Academic rank: Associate Professor
ORCID:
Education: PhD.
ScopusId: 55345306000
HIndex:
Faculty: Faculty of Natural Resources
Address: Department of Nature Reources Rehabilitation, Faculty of Natural Resources, University of Kurdistan, Pasdaran Blvd., Sanandaj, Kurdistan Province, IR Iran, POB 416, Postal Code 6617715175
Phone: +98-8733627721 Ext. 4321

Research

Title
A Novel Integrated Approach of Relevance Vector Machine Optimized by Imperialist Competitive Algorithm for Spatial Modeling of Shallow Landslides
Type
JournalPaper
Keywords
hybrid intelligence; relevance vector machine; imperialist competitive algorithm; shallow landslide; GIS; Vietnam
Year
2018
Journal Remote Sensing
DOI
Researchers DieuTien Bui ، Himan Shahabi ، Ataollah Shirzadi ، Kamran Chapi ، Nhat-Duc Hoang ، Binh Thai Pham ، Quang-Thanh Bui ، Chuyen-Trung Tran ، Mahdi Panahi ، Baharin Ben Ahmad ، Lee Saro

Abstract

This research aims at proposing a new artificial intelligence approach (namely RVM-ICA) which is based on the Relevance Vector Machine (RVM) and the Imperialist Competitive Algorithm (ICA) optimization for landslide susceptibility modeling.
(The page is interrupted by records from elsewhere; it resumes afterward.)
Lemma reserved_backslash : reserved "\" = false.
Proof. reflexivity. Qed.

Lemma length_escape_pass (text : string) :
  String.length (escape_pass text) =
  (String.length text + count_reserved text)%nat.
Proof.
  induction text as [| a rest IH]; [reflexivity |].
  cbn [escape_pass count_reserved].
  destruct (reserved a); cbn [String.length]; rewrite IH; lia.
Qed.

Lemma count_reserved_escape_pass (text : string) :
  count_reserved (escape_pass text) = count_reserved text.
Proof.
  induction text as [| a rest IH]; [reflexivity |].
  cbn [escape_pass count_reserved].
  destruct (reserved a) eqn:Ha; cbn [count_reserved];
    rewrite ?reserved_backslash, ?Ha, IH; reflexivity.
Qed.

(** Escaping an escaped text lengthens it by one backslash for each
    reserved character. *)
Lemma escape_twice_longer (text : string) :
  String.length (escape_markdown_v2 (escape_markdown_v2 text)) =
  (String.length (escape_markdown_v2 text) + count_reserved text)%nat.
Proof.
  rewrite !escape_markdown_v2_pass, length_escape_pass.
  now rewrite count_reserved_escape_pass.
Qed.

(** The first character of an escaped text is never reserved. *)
Lemma escape_pass_head (text : string) (a : ascii) (rest : string) :
  escape_pass text = String a rest -> reserved a = false.
Proof.
  destruct text as [| c tail]; [discriminate |].
  cbn [escape_pass].
  destruct (reserved c) eqn:Hc; intro H; inversion H; subst;
    [reflexivity | exact Hc].
Qed.

Lemma unescape_cons (a c : ascii) (rest : string) :
  unescape (String a (String c rest)) =
  if Ascii.eqb a "\" && reserved c then String c (unescape rest)
  else String a (unescape (String c rest)).
Proof. reflexivity. Qed.

(** Removing the backslashes that escaping put in gives the text back:
    escaping changes no character of the text. *)
Lemma unescape_escape_pass (text : string) :
  unescape (escape_pass text) = text.
Proof.
  induction text as [| c tail IH]; [reflexivity |].
  cbn [escape_pass]. destruct (reserved c) eqn:Hc.
  - rewrite unescape_cons, Hc. cbn. now rewrite IH.
  - destruct (escape_pass tail) as [| d rest] eqn:Htail.
    + destruct tail as [| c' tail']; [reflexivity |].
      cbn [escape_pass] in Htail. destruct (reserved c'); discriminate.
    + rewrite unescape_cons, (escape_pass_head tail d rest Htail).
      rewrite andb_false_r. now rewrite IH.
Qed.

(** In the escaped form of a text without backslashes, every reserved
    character is preceded by exactly one backslash. *)
Lemma escaped_from_escape_pass (text : string) (before2 : bool) :
  occurs "\" text = false ->
  escaped_from before2 false (escape_pass text) = true.
Proof.
  revert before2.
  induction text as [| c tail IH]; intros before2 H; [reflexivity |].
  cbn [occurs] in H. apply orb_false_elim in H. destruct H as [Hc Htail].
  rewrite Ascii.eqb_sym in Hc.
  cbn [escape_pass]. destruct (reserved c) eqn:Hr.
  - cbn [escaped_from]. rewrite reserved_backslash, Hr, Hc. cbn.
    now apply IH.
  - cbn [escaped_from]. rewrite Hr, Hc. cbn. now apply IH.
Qed.
(** * Eliza-Solana SDK: scoring, decision, rate limiting and dispatch

    A shallow embedding of the decision logic of the SDK
    (SentimentAnalyzer.ts, MessageReplyHandler.ts, MemeCoinCreator.ts,
    ElizaAgent.ts, TwitterBot.ts, SolanaManager.ts, ElizaSolanaSDK.ts)
    and of its utilities (helpers.ts, logger.ts), followed by the
    properties the specification states about it and by further
    properties of the code.

    Conventions of the embedding.
    - A JavaScript number is an exact rational, or one of NaN, +Infinity,
      -Infinity ([jsnum]); binary rounding and the sign of zero are not
      represented, except in calculatePercentage, whose result depends
      on the rounding and which takes it as a parameter.
    - A JavaScript string is its sequence of UTF-16 code units
      ([jsstring]), so [length] is [.length] and [take] is [substring(0,n)].
    - A value read from a collaborator is a [jsval]; reading a property and
      converting to a number follow ECMAScript and may throw.
    - The language model, the agent runtime, the platform client, the
      chain client, the clock and the conversions of strings and arrays to
      numbers form the environment [Env]: total functions of the number of
      interactions made so far, about which nothing is assumed.
    - Methods are computations [M A] over one [World] holding the fields
      of the objects; an exception leaves the world as it was when thrown. *)

From Stdlib Require Import ZArith QArith Qround Qabs Lqa String Ascii List Bool Lia.
From stdpp Require Import gmap.
Import ListNotations.
Local Open Scope Z_scope.
Set Warnings "-register-all".

(** ** Numbers *)

Inductive jsnum : Type :=
| Num (q : Q)
| NaN
| PosInf
| NegInf.

Definition Qltb (p q : Q) : bool := negb (Qle_bool q p).

(** [a < b]; any comparison with NaN is false. *)
Definition js_lt (a b : jsnum) : bool :=
  match a, b with
  | NaN, _ | _, NaN => false
  | Num p, Num q => Qltb p q
  | NegInf, NegInf => false
  | NegInf, _ => true
  | _, NegInf => false
  | PosInf, _ => false
  | Num _, PosInf => true
  end.

Definition js_gt (a b : jsnum) : bool := js_lt b a.

Definition js_neg (a : jsnum) : jsnum :=
  match a with
  | Num q => Num (- q)
  | NaN => NaN
  | PosInf => NegInf
  | NegInf => PosInf
  end.

Definition js_add (a b : jsnum) : jsnum :=
  match a, b with
  | NaN, _ | _, NaN => NaN
  | Num p, Num q => Num (p + q)
  | PosInf, NegInf | NegInf, PosInf => NaN
  | PosInf, _ | _, PosInf => PosInf
  | NegInf, _ | _, NegInf => NegInf
  end.

Definition js_sub (a b : jsnum) : jsnum := js_add a (js_neg b).

Definition Qsign_inf (q : Q) : jsnum :=
  if Qltb 0 q then PosInf else if Qltb q 0 then NegInf else NaN.

(** [a / b]: a division by zero does not throw, it yields an infinity or
    NaN. *)
Definition js_div (a b : jsnum) : jsnum :=
  match a, b with
  | NaN, _ | _, NaN => NaN
  | Num p, Num q => if Qeq_bool q 0 then Qsign_inf p else Num (p / q)
  | Num _, _ => Num 0
  | PosInf, Num q => if Qltb q 0 then NegInf else PosInf
  | NegInf, Num q => if Qltb q 0 then PosInf else NegInf
  | _, _ => NaN
  end.

(** [Math.min(a, b)] and [Math.max(a, b)] on numbers. *)
Definition Math_min (a b : jsnum) : jsnum :=
  match a, b with
  | NaN, _ | _, NaN => NaN
  | _, _ => if js_lt b a then b else a
  end.

Definition Math_max (a b : jsnum) : jsnum :=
  match a, b with
  | NaN, _ | _, NaN => NaN
  | _, _ => if js_lt a b then b else a
  end.

(** Truthiness of a number: false for 0 and NaN. *)
Definition num_truthy (a : jsnum) : bool :=
  match a with
  | Num q => negb (Qeq_bool q 0)
  | NaN => false
  | _ => true
  end.

Definition of_Z (z : Z) : jsnum := Num (inject_Z z).

(** The number lies in the closed interval [0, 1]. *)
Definition in_unit (a : jsnum) : Prop :=
  match a with
  | Num q => (0 <= q /\ q <= 1)%Q
  | _ => False
  end.

(** ** Strings *)

Definition jsstring : Type := list N.

(** A literal made of ASCII characters. *)
Definition str (s : string) : jsstring :=
  map N_of_ascii (list_ascii_of_string s).

Fixpoint startsWith (s prefix : jsstring) : bool :=
  match prefix, s with
  | [], _ => true
  | _ :: _, [] => false
  | c :: prefix', d :: s' => N.eqb c d && startsWith s' prefix'
  end.

(** [s.includes(sub)] *)
Fixpoint includes (s sub : jsstring) : bool :=
  startsWith s sub ||
  match s with
  | [] => false
  | _ :: s' => includes s' sub
  end.

Definition lower_unit (c : N) : N :=
  if (N.leb 65 c && N.leb c 90)%bool then (c + 32)%N else c.

Definition upper_unit (c : N) : N :=
  if (N.leb 97 c && N.leb c 122)%bool then (c - 32)%N else c.

(** [s.toLowerCase()] and [s.toUpperCase()]: the mapping of the letters
    A-Z and a-z; code units outside ASCII are kept as they are. The
    methods of the language map further characters (the Kelvin sign
    U+212A to k, for one): what is stated through these two functions is
    stated for ASCII texts, or of a test that the larger mapping only
    makes stricter. *)
Definition toLowerCase (s : jsstring) : jsstring := map lower_unit s.
Definition toUpperCase (s : jsstring) : jsstring := map upper_unit s.

(** [s.substring(0, n)] *)
Definition substring0 (n : nat) (s : jsstring) : jsstring := take n s.

(** The code points of a string, as a regular expression with the [u]
    flag reads them: a high surrogate followed by a low one is one code
    point. *)
Fixpoint codePoints (s : jsstring) : list N :=
  match s with
  | [] => []
  | c :: s' =>
      match s' with
      | d :: s'' =>
          if (N.leb 55296 c && N.leb c 56319 && N.leb 56320 d && N.leb d 57343)%bool
          then (65536 + (c - 55296) * 1024 + (d - 56320))%N :: codePoints s''
          else c :: codePoints s'
      | [] => [c]
      end
  end.

(** ** Values, exceptions *)

Inductive jsval : Type :=
| JUndefined
| JNull
| JBool (b : bool)
| JNum (x : jsnum)
| JStr (s : jsstring)
| JArr (items : list jsval)
| JObj (props : list (jsstring * jsval)).

Inductive outcome (A : Type) : Type :=
| Return (a : A)
| Throw (message : jsstring).
Arguments Return {A} a.
Arguments Throw {A} message.

(** ToBoolean *)
Definition truthy (v : jsval) : bool :=
  match v with
  | JUndefined | JNull => false
  | JBool b => b
  | JNum x => num_truthy x
  | JStr s => match s with [] => false | _ => true end
  | JArr _ | JObj _ => true
  end.

(** [a || b] *)
Definition js_or (a b : jsval) : jsval := if truthy a then a else b.

Fixpoint own_prop (props : list (jsstring * jsval)) (name : jsstring) : option jsval :=
  match props with
  | [] => None
  | (k, v) :: rest => if bool_decide (k = name) then Some v else own_prop rest name
  end.

Definition TypeError : jsstring := str "TypeError".

(** [v.name], for the property names the program reads (score, label,
    confidence, keywords, name, symbol, concept, actions, createToken,
    replyToTweet, analyzeMore, mood, topics, content, text), none of which
    is found on a prototype: undefined unless [v] is an object that has
    it; reading from null or undefined throws. *)
Definition get_prop (v : jsval) (name : string) : outcome jsval :=
  match v with
  | JUndefined | JNull => Throw TypeError
  | JObj props =>
      match own_prop props (str name) with
      | Some x => Return x
      | None => Return JUndefined
      end
  | _ => Return JUndefined
  end.

(** [v?.name] *)
Definition get_prop_opt (v : jsval) (name : string) : outcome jsval :=
  match v with
  | JUndefined | JNull => Return JUndefined
  | _ => get_prop v name
  end.

(** ** Records of types.ts *)

Record Metrics : Type := {
  likes : jsnum;
  retweets : jsnum;
  replies : jsnum;
  views : option jsnum              (* views?: number *)
}.

Record TwitterMessage : Type := {
  tweetId : jsstring;               (* id *)
  text : jsstring;
  authorId : jsstring;
  authorUsername : jsstring;
  createdAt : jsnum;                (* createdAt.getTime() *)
  metrics : Metrics;
  hashtags : list jsstring;
  mentions : list jsstring;
  isReply : bool;
  parentTweetId : option jsstring
}.

Record ReplyResult : Type := {
  success : bool;
  replyId : option jsstring;
  content : jsstring;
  error : option jsstring
}.

(** An error text; the one message that prints numbers keeps them as
    numbers. *)
Inductive errtext : Type :=
| Msg (s : jsstring)
| SentimentScoreTooLow (score minimum : jsnum).

Module TokenCreationResult.
Record t : Type := {
  success : bool;
  tokenAddress : option jsstring;
  transactionId : option jsstring;
  bondingCurveAddress : option jsval;
  error : option errtext
}.
(** [{ success: false, error }] *)
Definition failure (e : option errtext) : t :=
  {| success := false; tokenAddress := None; transactionId := None;
     bondingCurveAddress := None; error := e |}.
End TokenCreationResult.

Record MemeCoinMetadata : Type := {
  twitterContext : TwitterMessage;
  sentimentScore : jsnum;
  viralScore : jsnum;
  createdBy : jsstring;
  inspiration : jsstring
}.

Record MemeCoinData : Type := {
  name : jsstring;
  symbol : jsstring;
  description : jsstring;
  imageUrl : option jsstring;
  metadata : MemeCoinMetadata
}.

Record SDKConfig : Type := {
  maxRepliesPerHour : Z;            (* twitter.maxRepliesPerHour *)
  replyDelay : Z;                   (* twitter.replyDelay *)
  username : jsstring;              (* twitter.username *)
  minSentimentScore : jsnum;        (* memeCoin.minSentimentScore *)
  maxSupply : jsnum;                (* memeCoin.maxSupply *)
  initialLiquidity : jsnum          (* memeCoin.initialLiquidity *)
}.

(** ** Environment, world and computations *)

(** What the program asks of its collaborators. *)
Inductive Call : Type :=
| SentimentCompletion (text : jsstring)
| KeywordsCompletion (text : jsstring)
| TokenSuggestionCompletion (message : TwitterMessage)
| StructuredAnalysisCompletion (text : jsstring)
| RuntimeProcessActions (text : jsstring)
| BotReplyToTweet (original : jsstring) (replyContent : jsstring)
| ClientV2Reply (replyContent : jsstring) (original : jsstring)
| CreateTokenWithBondingCurve (symbol : jsstring) (totalSupply initialBuy : jsnum)
| SplCreateMint.

Record Env : Type := {
  (* Date.now() *)
  clock : nat -> Z;
  (* new Date().getHours() *)
  wall_hour : nat -> Z;
  (* JSON.parse(response.choices[0].message.content || '{}') after
     openai.chat.completions.create: the parsed value, or a rejection, a
     missing choice or a parse error *)
  completion : nat -> outcome jsval;
  (* runtime.processActions(...) *)
  processActions : nat -> outcome jsval;
  (* client.v2.reply(...): reply.data.id *)
  v2_reply : nat -> outcome jsstring;
  (* createMint ... initializeBondingCurve: mint.toString() and the
     bonding curve address *)
  spl_mint : nat -> outcome (jsstring * jsval);
  (* StringToNumber of ECMAScript, and the conversion of an array *)
  StringToNumber : jsstring -> jsnum;
  ArrayToNumber : list jsval -> outcome jsnum
}.

Record World : Type := {
  env : Env;
  tick : nat;                          (* interactions made so far *)
  calls : list Call;                   (* collaborator calls, latest first *)
  client : bool;                       (* TwitterBot.client is set *)
  payer : bool;                        (* SolanaManager.payer is set *)
  replyHistory : gmap jsstring Z;      (* MessageReplyHandler *)
  hourlyReplyCount : Z;
  lastHourReset : Z;
  processedTweets : gset jsstring      (* ElizaSolanaSDK *)
}.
A Geographic Information System (GIS) spatial database was generated from Lang Son city in Lang Son province (Vietnam). This GIS database includes a landslide inventory map and fourteen landslide conditioning factors. The suitability of these factors for landslide susceptibility modeling in the study area was verified by the Information Gain Ratio (IGR) technique. A landslide susceptibility prediction model based on RVM-ICA and the GIS database was established by training and prediction phases. The predictive capability of the new approach was evaluated by calculations of sensitivity, specificity, accuracy, and the area under the Receiver Operating Characteristic curve (AUC). In addition, to assess the applicability of the proposed model, two state-of-the-art soft computing techniques including the support vector machine (SVM) and logistic regression (LR) were used as benchmark methods. The results of this study show that RVM-ICA with AUC = 0.92 achieved a high goodness-of-fit based on both the training and testing datasets. The predictive capability of RVM-ICA outperformed those of SVM with AUC = 0.91 and LR with AUC = 0.87. The experimental results confirm that the newly proposed model is a very promising alternative to assist planners and decision makers in the task of managing landslide prone areas.